Your goal.
Look through the data below for the line with "runs (worker_main w", and transcribe it exactly together with each line after it up to and including the line with "destruct (Z.eqb_spec r 0) as [->|]; cbn". Give nothing else.

The data.

(** [execute] calls its function once, just after it accepted the table. *)
Lemma execute_wp ok i filename method image arguments t :
  loaded t (format i) filename (symbol i) image ->
  (forall t', t `prefix_of` t' -> called t' i filename image [] -> ok t' image (symbol i) method arguments) ->
  wp (confined ok) any_end (execute i method image arguments) t.
Proof.
  intros Hl Hok. split; [done|]. intros api. cbn [pbind]. destruct (accepts i api) eqn:Ha; cbn [negb]; [|split; [done|by intros ?]].
  split; [|done]. destruct api as [api|]; [|done]. apply Hok; [by apply prefix_app_r|by exists t, api].
Qed.

Definition only_run (w : worker) (arguments : list string) :=
  fun t image sym method args =>
    sym = symbol (its w) /\ method = "run"%string /\ args = arguments /\ called t (its w) (file w) image [].

Lemma worker_main_wp ok w arguments t :
  (forall t' image, t `prefix_of` t' -> called t' (its w) (file w) image [] -> ok t' image (symbol (its w)) "run"%string arguments) ->
  wp (confined ok) any_end (worker_main w arguments) t.
Proof.
  intros Hok. unfold worker_main. apply wp_bind. eapply wp_mono; [apply confined_call| |].
  - intros t' image Hpre Hl. eapply execute_wp; [exact Hl|]. intros t2 Ht2. apply Hok. by etransitivity.
  - done.
  - intros [[r u]|m] t' _; done.
Qed.

(** A worker of one module calls nothing but that module's [run], with its own
    arguments, and only after the trusted file of that module gave, through the
    symbol of its format, a table of the right version and size, of the format,
    with the capabilities and the functions; and everything it loads is trusted. *)
Theorem worker_confined w arguments t o pre X (e : loadE X) x post :
  runs (worker_main w arguments) t o -> t = (pre ++ Event e x :: post)%list -> confined (only_run w arguments) pre X e.
Proof. apply confined_runs. apply worker_main_wp. intros t' image _ Hc. by repeat split. Qed.

(** The workers belong to the registry: each loads the module of a registered
    format, and no two share a file or a symbol. *)
Theorem workers_registered :
  forallb (fun w => negb (is_null (backend_by_fstype (format (its w))))) one_module_workers = true /\
  NoDup (map file one_module_workers) /\ NoDup (map (fun w => symbol (its w)) one_module_workers).
Proof.
  split; [vm_compute; reflexivity|]. split; apply (bool_decide_unpack _); vm_compute; exact I.
Qed.

(** *** EXT *)

Definition ext_ok (metadata : bool) (arguments : list string) :=
  fun t image sym method args => exists format filename,
    In (format, filename) ext_formats /\ sym = symbol (ext_interface format) /\
    match target_of arguments with
    | None => method = (if metadata then "metadata" else "run")%string /\ args = arguments /\
        called t (ext_interface format) filename image []
    | Some path =>
        method = "probe"%string /\ args = [path] /\ called t (ext_interface format) filename image [] \/
        method = (if metadata then "metadata" else "run")%string /\ args = arguments /\
          called t (ext_interface format) filename image [Event (Invoke image sym "probe" [path]) 0]
    end.

Lemma ext_call_wp metadata f filename arguments t :
  In (f, filename) ext_formats ->
  wp (confined (ext_ok metadata arguments)) any_end (ext_call metadata f filename arguments) t.
Proof.
  intros Hin. unfold ext_call. apply confined_call. intros t' image _ Hl. unfold ext_invoke.
  split; [done|]. intros api. cbn [pbind].
  destruct (accepts (ext_interface f) api) eqn:Ha; cbn [negb]; [|split; [done|by intros ?]].
  destruct api as [api|]; [|done].
  assert (Hc : called (t' ++ [Event (EntryTable image (symbol (ext_interface f))) (Some api)]) (ext_interface f) filename image [])
    by (by exists t', api).
  destruct (target_of arguments) as [path|] eqn:Ht; cbn [pbind].
  - split; [exists f, filename; rewrite Ht; by split_and!; [| |left]|]. intros r. cbn [pbind].
    destruct (Z.eqb_spec r 0) as [->|]; cbn [negb]; [|done]. split; [|done].
    exists f, filename. rewrite Ht. split_and!; [done..|]. right. split_and!; [done..|].
    exists t', api. split; [|done]. by rewrite <- app_assoc.
  - split; [|done]. exists f, filename. rewrite Ht. by split_and!.
Qed.

(** An EXT engine is run only on a volume it recognised: with a target, the
    function of a module of EXT2, EXT3 or EXT4 that may change it is called just
    after that module's own read-only probe answered zero for the target, on the
    same image, which was trusted and whose table was accepted for that format. *)
Theorem ext_runs_recognised metadata arguments t o pre X (e : loadE X) x post :
  runs (ext_main metadata arguments) t o -> t = (pre ++ Event e x :: post)%list ->
  confined (ext_ok metadata arguments) pre X e.
Proof.
  apply confined_runs. unfold ext_main. destruct (target_of arguments) as [path|] eqn:Ht.
  - assert (H : forall formats t, (forall p, In p formats -> In p ext_formats) ->
      wp (confined (ext_ok metadata arguments)) any_end (ext_loop metadata arguments formats) t).
    { induction formats as [|[f filename] formats IH]; intros t' Hin; [split; [done|by intros ?]|].
      apply wp_bind. eapply wp_mono; [apply ext_call_wp; apply Hin; by left|done|].
      intros [[r matched]|m] t2 _; [|done]. destruct matched; [done|]. apply IH. intros p Hp. apply Hin. by right. }
    by apply H.
  - apply wp_bind. eapply wp_mono; [apply ext_call_wp; right; right; by left|done|]. by intros [[r m]|w] t2 _.
Qed.

(** *** UFS *)

Definition ufs_modules : list (string * string) := [("ufs2", "UFS2.so"); ("ufs1", "UFS1.so")]%string.

Definition ufs_ok (arguments : list string) :=
  fun t image sym method args => exists format filename, In (format, filename) ufs_modules /\
    (sym = symbol (ufs_probe_interface format) /\ method = "accepts_volume"%string /\
     (exists target, target_of arguments = Some target /\ args = [target]) /\
     called t (ufs_probe_interface format) filename image [] \/
     sym = symbol (ufs_interface format) /\ method = "run"%string /\ args = arguments /\
     called t (ufs_interface format) filename image [] /\
     ((exists name, arguments = [name; "--version"%string]) \/
      exists target, target_of arguments = Some target /\
        recognised t (ufs_probe_interface format) filename "accepts_volume" target)).

(** A module that is asked and answers zero has recognised the target. *)
Lemma ask_volume_wp ok i filename method target image t :
  loaded t (format i) filename (symbol i) image ->
  (forall t', called t' i filename image [] -> ok t' image (symbol i) method [target]) ->
  wp (confined ok) (answered (fun r t => fst r = 0 -> recognised t i filename method target)) (ask_volume i method target image tt) t.
Proof.
  intros Hl Hok. split; [done|]. intros api. cbn [pbind]. destruct (accepts i api) eqn:Ha; cbn [negb answered]; [|done].
  destruct api as [api|]; [|done].
  assert (Hc : called (t ++ [Event (EntryTable image (symbol i)) (Some api)]) i filename image []) by (by exists t, api).
  split; [by apply Hok|]. intros r. cbn. destruct (Z.eqb_spec r 0) as [->|]; [|done]. intros _.
  by exists (t ++ [Event (EntryTable image (symbol i)) (Some api)])%list, image, [].
Qed.

Lemma detect_wp arguments f filename target t :
  In (f, filename) ufs_modules -> target_of arguments = Some target ->
  wp (confined (ufs_ok arguments))
    (answered (fun r t => r = 0 -> recognised t (ufs_probe_interface f) filename "accepts_volume" target))
    (detect_driver f filename target) t.
Proof.
  intros Hin Ht. unfold detect_driver. apply wp_bind. eapply wp_mono.
  - apply (module_call_answers (confined (ufs_ok arguments)) (confined_idle _) (confined_load _)
      (fun r t => fst r = 0 -> recognised t (ufs_probe_interface f) filename "accepts_volume" target)); [done| |].
    + intros r t1 t2 Hpre H Hr. eapply recognised_more; [exact Hpre|auto].
    + intros t' image _ Hl. apply ask_volume_wp; [exact Hl|]. intros t2 Hc. exists f, filename. split; [done|]. left.
      split_and!; [done|done|by exists target|done].
  - done.
  - intros [[r u]|m] t' H; [exact H|done].
Qed.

Task output.
  runs (worker_main w arguments) t o -> t = (pre ++ Event e x :: post)%list -> confined (only_run w arguments) pre X e.
Proof. apply confined_runs. apply worker_main_wp. intros t' image _ Hc. by repeat split. Qed.

(** The workers belong to the registry: each loads the module of a registered
    format, and no two share a file or a symbol. *)
Theorem workers_registered :
  forallb (fun w => negb (is_null (backend_by_fstype (format (its w))))) one_module_workers = true /\
  NoDup (map file one_module_workers) /\ NoDup (map (fun w => symbol (its w)) one_module_workers).
Proof.
  split; [vm_compute; reflexivity|]. split; apply (bool_decide_unpack _); vm_compute; exact I.
Qed.

(** *** EXT *)

Definition ext_ok (metadata : bool) (arguments : list string) :=
  fun t image sym method args => exists format filename,
    In (format, filename) ext_formats /\ sym = symbol (ext_interface format) /\
    match target_of arguments with
    | None => method = (if metadata then "metadata" else "run")%string /\ args = arguments /\
        called t (ext_interface format) filename image []
    | Some path =>
        method = "probe"%string /\ args = [path] /\ called t (ext_interface format) filename image [] \/
        method = (if metadata then "metadata" else "run")%string /\ args = arguments /\
          called t (ext_interface format) filename image [Event (Invoke image sym "probe" [path]) 0]
    end.

Lemma ext_call_wp metadata f filename arguments t :
  In (f, filename) ext_formats ->
  wp (confined (ext_ok metadata arguments)) any_end (ext_call metadata f filename arguments) t.
Proof.
  intros Hin. unfold ext_call. apply confined_call. intros t' image _ Hl. unfold ext_invoke.
  split; [done|]. intros api. cbn [pbind].
  destruct (accepts (ext_interface f) api) eqn:Ha; cbn [negb]; [|split; [done|by intros ?]].
  destruct api as [api|]; [|done].
  assert (Hc : called (t' ++ [Event (EntryTable image (symbol (ext_interface f))) (Some api)]) (ext_interface f) filename image [])
    by (by exists t', api).
  destruct (target_of arguments) as [path|] eqn:Ht; cbn [pbind].
  - split; [exists f, filename; rewrite Ht; by split_and!; [| |left]|]. intros r. cbn [pbind].
    destruct (Z.eqb_spec r 0) as [->|]; cbn [negb]; [|done]. split; [|done].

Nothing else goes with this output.